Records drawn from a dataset
(** [map] with a callback that may throw. *)
Fixpoint map_result {A B} (f : A → result B) (l : list A) : result (list B) :=
  match l with
  | [] => Ok []
  | x :: l' => let? y := f x in let? ys := map_result f l' in Ok (y :: ys)
  end.

Lemma map_result_ok {A B} (f : A → result B) l bs :
  map_result f l = Ok bs ↔ Forall2 (λ a b, f a = Ok b) l bs.
Proof.
  revert bs. induction l as [|a l IH]; intros bs; cbn [map_result].
  - split; [intros [= <-]; constructor|]. by inversion 1.
  - rewrite rbind_ok. setoid_rewrite rbind_ok. split.
    + intros (b & Hb & bs' & Hbs & [= <-]). constructor; [done|by apply IH].
    + intros Hf. apply Forall2_cons_inv_l in Hf as (b & bs' & Hb & Hbs & ->).
      exists b. split; [done|]. exists bs'. split; [by apply IH|done].
Qed.

Lemma tbind_ok {S A B} (m : tx S A) (k : A → tx S B) s b s'' :
  tbind m k s = Ok (b, s'') ↔ ∃ a s', m s = Ok (a, s') ∧ k a s' = Ok (b, s'').
Proof.
  unfold tbind. destruct (m s) as [[a s']|e]; split; try naive_solver.
Qed.

(** A run known to return, by evaluation. *)
Lemma returns_value {S A} (r : result (A * S)) : is_ok r = true → ∃ a s, r = Ok (a, s).
Proof. destruct r as [[a s]|]; [eauto|done]. Qed.

(** Forward execution: a statement that returns hands its value on. *)
Lemma tbind_run {S A B} (m : tx S A) (k : A → tx S B) s a s' :
  m s = Ok (a, s') → tbind m k s = k a s'.
Proof. unfold tbind. by intros ->. Qed.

Problem description >>
Say only how many lines in the records carry the word "destruct".

Response below >>
2